A new radio takes shape in Bodega Bay



The Sonoma County coast is known to be a bit of a vortex for everything that travels over the airwaves: radio signals, cell service, and in some places, reliable internet.

Some of that may change soon thanks to a new FM radio station with the call letters KAPO.

The new outfit, which obtained a license from the Federal Communications Commission earlier this spring, will not be a community radio station but rather a station for the community – an effort that aims to broadcast locally generated content and other programming. , 24 hours a day, seven days a week.

While few locals even heard of the future channel, one man celebrates it as another accomplishment in his inexorable march towards building a great empire of small radio stations.

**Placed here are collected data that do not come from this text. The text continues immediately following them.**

(* ===== verification/Elf.v ===== *)
(** * ELF kernels (zamak-core/src/elf.rs) and Limine requests
    (zamak-core/src/protocol.rs)

    What the loaders take from an ELF file, in-place relocation in physical
    memory, and the scan of a loaded image for protocol requests.  The [goblin]
    crate is a parameter. *)

From Stdlib Require Import String.
From stdpp Require Import base list numbers.
From Stdlib Require Import ZArith Lia.
From S2P Require Import Prelude Strings Bytes Memory.

Module Elf.

Record ElfSegment : Type := mkSegment
  { paddr : Z; vaddr : Z; mem_size : Z; file_size : Z; offset : Z }.
Record Relocation : Type := mkRelocation { r_offset : Z; r_addend : Z }.
Record ElfInfo : Type := mkElfInfo
  { entry : Z; segments : list ElfSegment; relocations : list Relocation; is_pie : bool }.

(** Segments that do not overlap, and the byte a segment has at its offset [k]:
    from the file, then zeros. *)
Definition segments_apart (s t : ElfSegment) : Prop :=
  vaddr s + mem_size s <= vaddr t \/ vaddr t + mem_size t <= vaddr s.
Definition segment_byte (data : list Z) (s : ElfSegment) (k : Z) : Z :=
  if (k <? file_size s) then default 0 (data !! Z.to_nat (offset s + k)) else 0.

(** ** [parse_elf] over goblin *)
Definition PT_LOAD : Z := 1.
Definition R_X86_64_RELATIVE : Z := 8.
Definition ET_DYN : Z := 3.

(** The parts of [goblin::elf::Elf] that are read. *)
Record ProgramHeader : Type := mkPhdr
  { p_type : Z; p_offset : Z; p_vaddr : Z; p_paddr : Z; p_filesz : Z; p_memsz : Z }.
Record Dynrela : Type := mkDynrela { d_type : Z; d_offset : Z; d_addend : option Z }.
Record GoblinElf : Type := mkGoblin
  { g_is_64 : bool; e_type : Z; g_entry : Z; program_headers : list ProgramHeader;
    dynrelas : list Dynrela }.

Definition segment_of (ph : ProgramHeader) : ElfSegment :=
  mkSegment (p_paddr ph) (p_vaddr ph) (p_memsz ph) (p_filesz ph) (p_offset ph).

(** [goblin_parse] is [Elf::parse]. *)
Definition parse_elf (goblin_parse : list Z -> option GoblinElf) (bytes : list Z)
  : result ElfInfo (list Z) :=
  match goblin_parse bytes with
  | None => Err (str "Failed to parse ELF")
  | Some elf =>
      if negb (g_is_64 elf) then Err (str "Only 64-bit ELF kernels are supported")
      else
        Ok (mkElfInfo (g_entry elf)
              (List.map segment_of (List.filter (fun ph => p_type ph =? PT_LOAD) (program_headers elf)))
              (List.map (fun d => mkRelocation (d_offset d) (default 0 (d_addend d)))
                 (List.filter (fun d => d_type d =? R_X86_64_RELATIVE) (dynrelas elf)))
              (e_type elf =? ET_DYN))
  end.

(** ** Relocation in memory *)
Fixpoint apply_relocations (phys_base virt_base : Z) (relocs : list Relocation) (m : bmem) : bmem :=
  match relocs with
  | [] => m
  | r :: rs =>
      let target_ptr := wadd 64 phys_base (r_offset r) in
      let value := wadd 64 virt_base (wrap 64 (r_addend r)) in
      apply_relocations phys_base virt_base rs (write_bytes m target_ptr (u64le value))
  end.

(** Slots in [0, size), eight bytes each, that do not overlap. *)
Definition slots_ok (size : Z) (relocs : list Relocation) : Prop :=
  Forall (fun r => 0 <= r_offset r /\ r_offset r + 8 <= size) relocs /\
  ForallOrdPairs (fun r s => r_offset r + 8 <= r_offset s \/ r_offset s + 8 <= r_offset r) relocs.

Lemma elf_relocations_spec pb vb size relocs m : 0 <= pb -> pb + size <= 2 ^ 64 -> slots_ok size relocs ->
  (forall r, r ∈ relocs -> read_bytes (apply_relocations pb vb relocs m) (pb + r_offset r) 8 =
     u64le (wadd 64 vb (wrap 64 (r_addend r)))) /\
  (forall x, Forall (fun r => x < pb + r_offset r \/ pb + r_offset r + 8 <= x) relocs ->
     apply_relocations pb vb relocs m x = m x).
Proof.
  intros Hpb Hsz [Hin Hap]. revert m Hin. induction Hap as [|r rs Hhd _ IH]; intros m Hin.
  { split; [intros r H; by inversion H|done]. }
  destruct (Forall_inv Hin) as [Hr1 Hr2]. apply Forall_inv_tail in Hin. cbn [apply_relocations].
  assert (E : wadd 64 pb (r_offset r) = pb + r_offset r) by (unfold wadd, wrap; apply Z.mod_small; lia).
  rewrite E. set (m1 := write_bytes m _ _). destruct (IH m1 Hin) as [Hv Ho]. split.
  - intros s [-> | Hs]%elem_of_cons; [|by apply Hv].
    rewrite <- (read_write_same m (pb + r_offset r) (u64le (wadd 64 vb (wrap 64 (r_addend r))))).
    rewrite len_u64le. apply read_bytes_ext. intros x Hx. apply Ho.
    eapply List.Forall_impl; [|exact Hhd]. cbn. intros; lia.
  - intros x Hx. pose proof (Forall_inv Hx) as Hx1. cbn beta in Hx1. apply Forall_inv_tail in Hx. rewrite Ho by done.
    unfold m1. apply write_bytes_out. rewrite len_u64le. lia.
Qed.

(** ** Requests of the Limine protocol *)
Definition START_MARKER : list Z :=
  [0xf6b8f4bd9d19a43a; 0x4df92cfc92d320b6; 0x457497127cc9f6d4; 0x5c42f0267c7e527d].
Definition END_MARKER : list Z := [0x30d74613c7a38753; 0x16b04323e0ecbf77].
Definition COMMON_MAGIC : list Z := [0xc7b1dd30df4c8b88; 0x0a82e88301126014].
Definition marker_bytes (l : list Z) : list Z := flat_map u64le l.

(** The inner loop: requests up to the end marker ([inl], the function returns) or
    to the end of the image ([inr], the index where it stops). *)
Fixpoint scan_block (fuel : nat) (k : list Z) (i : Z) (requests : list Z)
  : outcome (list Z + list Z * Z) :=
  match fuel with
  | O => NoFuel
  | S fuel' =>
      match checked_add 64 i 32 with
      | Some e =>
          if (e <=? len k) then
            let* w := slice k i (i + 16) in
            if bytes_eqb w (marker_bytes END_MARKER) then Ret (inl requests)
            else
              let requests' := if bytes_eqb w (marker_bytes COMMON_MAGIC) then requests ++ [i]
                               else requests in
              scan_block fuel' k (i + 8) requests'
          else Ret (inr (requests, i))
      | None => Ret (inr (requests, i))
      end
  end.
Fixpoint scan_loop (fuel : nat) (k : list Z) (i : Z) (requests : list Z) : outcome (list Z) :=
  match fuel with
  | O => NoFuel
  | S fuel' =>
      match checked_add 64 i 32 with
      | Some e =>
          if (e <=? len k) then
            let* w := slice k i (i + 32) in
            if bytes_eqb w (marker_bytes START_MARKER) then
              let* r := scan_block (Z.to_nat (len k / 8 + 1)) k (i + 32) requests in
              match r with
              | inl requests' => Ret requests'
              | inr (requests', i') => scan_loop fuel' k (i' + 8) requests'
              end
            else scan_loop fuel' k (i + 8) requests
          else Ret requests
      | None => Ret requests
      end
  end.
(** The offsets, in the image, of the requests. *)
Definition scan_requests (kernel_bytes : list Z) : outcome (list Z) :=
  scan_loop (Z.to_nat (len kernel_bytes / 8 + 1)) kernel_bytes 0 [].

(** The 8-aligned positions from [i] on, [n] of them. *)
Definition positions (i : Z) (n : nat) : list Z := List.map (fun t => i + 8 * Z.of_nat t) (seq 0 n).
Definition marker_at (marker : list Z) (k : list Z) (i : Z) : bool :=
  bytes_eqb (sub k i (i + 8 * len marker)) (marker_bytes marker).

Lemma positions_S i n : positions i (S n) = i :: positions (i + 8) n.
Proof.
  unfold positions. cbn [seq List.map]. f_equal; [lia|]. rewrite <- seq_shift, List.map_map.
  apply map_ext. intros t. lia.
Qed.

Lemma window (k : list Z) i : 0 <= i -> i + 32 <= len k -> len k < 2 ^ 63 ->
  checked_add 64 i 32 = Some (i + 32) /\ slice k i (i + 16) = Ret (sub k i (i + 16)) /\
  slice k i (i + 32) = Ret (sub k i (i + 32)).
Proof.
  intros Hi Hk Hl. unfold checked_add, checked, slice. by rewrite !bool_decide_eq_true_2 by lia.
Qed.

Lemma scan_block_spec k n : forall fuel i acc, 0 <= i -> (n < fuel)%nat -> len k < 2 ^ 63 ->
  i + 8 * Z.of_nat n + 32 <= len k ->
  (forall t, (t < n)%nat -> marker_at END_MARKER k (i + 8 * Z.of_nat t) = false) ->
  marker_at END_MARKER k (i + 8 * Z.of_nat n) = true ->
  scan_block fuel k i acc = Ret (inl (acc ++ List.filter (marker_at COMMON_MAGIC k) (positions i n))).
Proof.
  induction n as [|n IH]; intros fuel i acc Hi Hf Hk Hl Hno Hyes; (destruct fuel as [|fuel]; [lia|]);
    cbn [scan_block]; (destruct (window k i) as (-> & -> & _); [lia|lia|lia|]);
    rewrite (proj2 (Z.leb_le _ _)) by lia; cbn [obind].
  - rewrite Z.mul_0_r, Z.add_0_r in Hyes. unfold marker_at in Hyes.
    change (8 * len END_MARKER) with 16 in Hyes. rewrite Hyes. cbn. by rewrite app_nil_r.
  - pose proof (Hno 0%nat ltac:(lia)) as H0. rewrite Z.mul_0_r, Z.add_0_r in H0.
    unfold marker_at in H0. change (8 * len END_MARKER) with 16 in H0. rewrite H0.
    rewrite IH; [|lia|lia|done|lia| |].
    + rewrite positions_S. cbn [List.filter].
      set (b := bytes_eqb (sub k i (i + 16)) (marker_bytes COMMON_MAGIC)).
      change (marker_at COMMON_MAGIC k i) with b. by destruct b; [rewrite <- app_assoc|].
    + intros t Ht. replace (i + 8 + 8 * Z.of_nat t) with (i + 8 * Z.of_nat (S t)) by lia. apply Hno. lia.
    + by replace (i + 8 + 8 * Z.of_nat n) with (i + 8 * Z.of_nat (S n)) by lia.
Qed.

Lemma scan_loop_skip k n : forall fuel i acc, 0 <= i -> (n <= fuel)%nat -> len k < 2 ^ 63 ->
  i + 8 * Z.of_nat n + 32 <= len k ->
  (forall t, (t < n)%nat -> marker_at START_MARKER k (i + 8 * Z.of_nat t) = false) ->
  scan_loop fuel k i acc = scan_loop (fuel - n) k (i + 8 * Z.of_nat n) acc.
Proof.
  induction n as [|n IH]; intros fuel i acc Hi Hf Hk Hl Hno.
  { by rewrite Nat.sub_0_r, Z.mul_0_r, Z.add_0_r. }
  destruct fuel as [|fuel]; [lia|]. cbn [scan_loop Nat.sub]. destruct (window k i) as (-> & _ & ->); [lia..|].
  rewrite (proj2 (Z.leb_le _ _)) by lia. cbn [obind].
  pose proof (Hno 0%nat ltac:(lia)) as H0. rewrite Z.mul_0_r, Z.add_0_r in H0.
  unfold marker_at in H0. change (8 * len START_MARKER) with 32 in H0. rewrite H0.
  rewrite IH; [f_equal; lia|lia|lia|done|lia|].
  intros t Ht. replace (i + 8 + 8 * Z.of_nat t) with (i + 8 * Z.of_nat (S t)) by lia. apply Hno. lia.
Qed.

(** Every request found is a position of the image. *)
Lemma scan_block_nonneg fuel k : forall i acc r, 0 <= i -> Forall (Z.le 0) acc ->
  scan_block fuel k i acc = Ret r ->
  match r with inl l => Forall (Z.le 0) l | inr (l, j) => Forall (Z.le 0) l /\ 0 <= j end.
Proof.
  induction fuel as [|fuel IH]; intros i acc r Hi Ha; cbn [scan_block]; [done|].
  destruct (checked_add 64 i 32) as [e|]; [|by intros [= <-]].
  case_match; [|by intros [= <-]]. destruct (slice k i (i + 16)) as [w| |]; cbn [obind]; try done.
  case_match; [by intros [= <-]|]. apply IH; [lia|]. case_match; [|done].
  apply Forall_app. by split; [|constructor; [lia|constructor]].
Qed.
Lemma scan_loop_nonneg fuel k : forall i acc l, 0 <= i -> Forall (Z.le 0) acc ->
  scan_loop fuel k i acc = Ret l -> Forall (Z.le 0) l.
Proof.
  induction fuel as [|fuel IH]; intros i acc l Hi Ha; cbn [scan_loop]; [done|].
  destruct (checked_add 64 i 32) as [e|]; [|by intros [= <-]].
  case_match; [|by intros [= <-]]. destruct (slice k i (i + 32)) as [w| |]; cbn [obind]; try done.
  case_match; [|apply IH; [lia|done]].
  destruct (scan_block _ k (i + 32) acc) as [[l'|[l' j]]| |] eqn:E; cbn [obind]; try done;
    (apply scan_block_nonneg in E; [|lia|done]); [by intros [= <-]|].
  destruct E. apply IH; [lia|done].
Qed.
Lemma scan_requests_nonneg k l : scan_requests k = Ret l -> Forall (Z.le 0) l.
Proof. apply scan_loop_nonneg; [lia|constructor]. Qed.

(** In an image whose first start marker, at a multiple of eight, is at [8 s]
    and whose next end marker is [n] words after it, the scan returns exactly the
    multiples of eight between the two at which the common magic stands, in order. *)
Theorem scan_requests_spec k s n : len k < 2 ^ 63 ->
  let first := 8 * Z.of_nat s + 32 in
  first + 8 * Z.of_nat n + 32 <= len k ->
  (forall t, (t < s)%nat -> marker_at START_MARKER k (8 * Z.of_nat t) = false) ->
  marker_at START_MARKER k (8 * Z.of_nat s) = true ->
  (forall t, (t < n)%nat -> marker_at END_MARKER k (first + 8 * Z.of_nat t) = false) ->
  marker_at END_MARKER k (first + 8 * Z.of_nat n) = true ->
  scan_requests k = Ret (List.filter (marker_at COMMON_MAGIC k) (positions first n)).
Proof.
  intros Hk first Hl Hno Hs Hnoe He. unfold scan_requests.
  assert (Hf : (s < Z.to_nat (len k / 8 + 1))%nat /\ (n < Z.to_nat (len k / 8 + 1))%nat)
    by (Z.to_euclidean_division_equations; lia).
  rewrite (scan_loop_skip k s) by (done || lia). rewrite Z.add_0_l.
  destruct (Z.to_nat (len k / 8 + 1) - s)%nat as [|fuel] eqn:Ef; [lia|]. cbn [scan_loop].
  destruct (window k (8 * Z.of_nat s)) as (-> & _ & ->); [lia..|].
  rewrite (proj2 (Z.leb_le _ _)) by lia. cbn [obind]. unfold marker_at in Hs.
  change (8 * len START_MARKER) with 32 in Hs. rewrite Hs.
  rewrite (scan_block_spec k n) by (done || lia). done.
Qed.

Definition sample_image : list Z :=
  replicate 16 0 ++ marker_bytes START_MARKER ++ marker_bytes COMMON_MAGIC ++ replicate 24 1 ++
  marker_bytes COMMON_MAGIC ++ replicate 24 2 ++ marker_bytes END_MARKER ++ replicate 40 0.
Lemma scan_requests_spec_witness : scan_requests sample_image = Ret [48; 88].
Proof.
  rewrite (scan_requests_spec sample_image 2 10); [by vm_compute|by vm_compute|by vm_compute| |by vm_compute|
    |by vm_compute].
  - intros t Ht. do 2 (destruct t as [|t]; [by vm_compute|]). lia.
  - intros t Ht. do 10 (destruct t as [|t]; [by vm_compute|]). lia.
Defined.
End Elf.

The man, Jeff Cotton, is a director of the parent company Open Sky Radio Corp.., a company that has launched eight different radio and television stations since 2008, and has funded, built and donated three other radio stations to community nonprofits.

Cotton, 68, doesn’t live anywhere near Sonoma County — he lives in the northeast corner of the state, in Modoc County — but said he expects KAPO to provide programming original to the entire Bodega region.

“This station, like all of our stations, will become the voice of the local people,” he said.

Following the Marshall model

As Cotton mentioned, KAPO is not his first rodeo. It’s not even his first station on the northern California coast. In 2020 Cotton launched KDAN, a small station for the community of Marshall, a small town just south of the county line in North Marin.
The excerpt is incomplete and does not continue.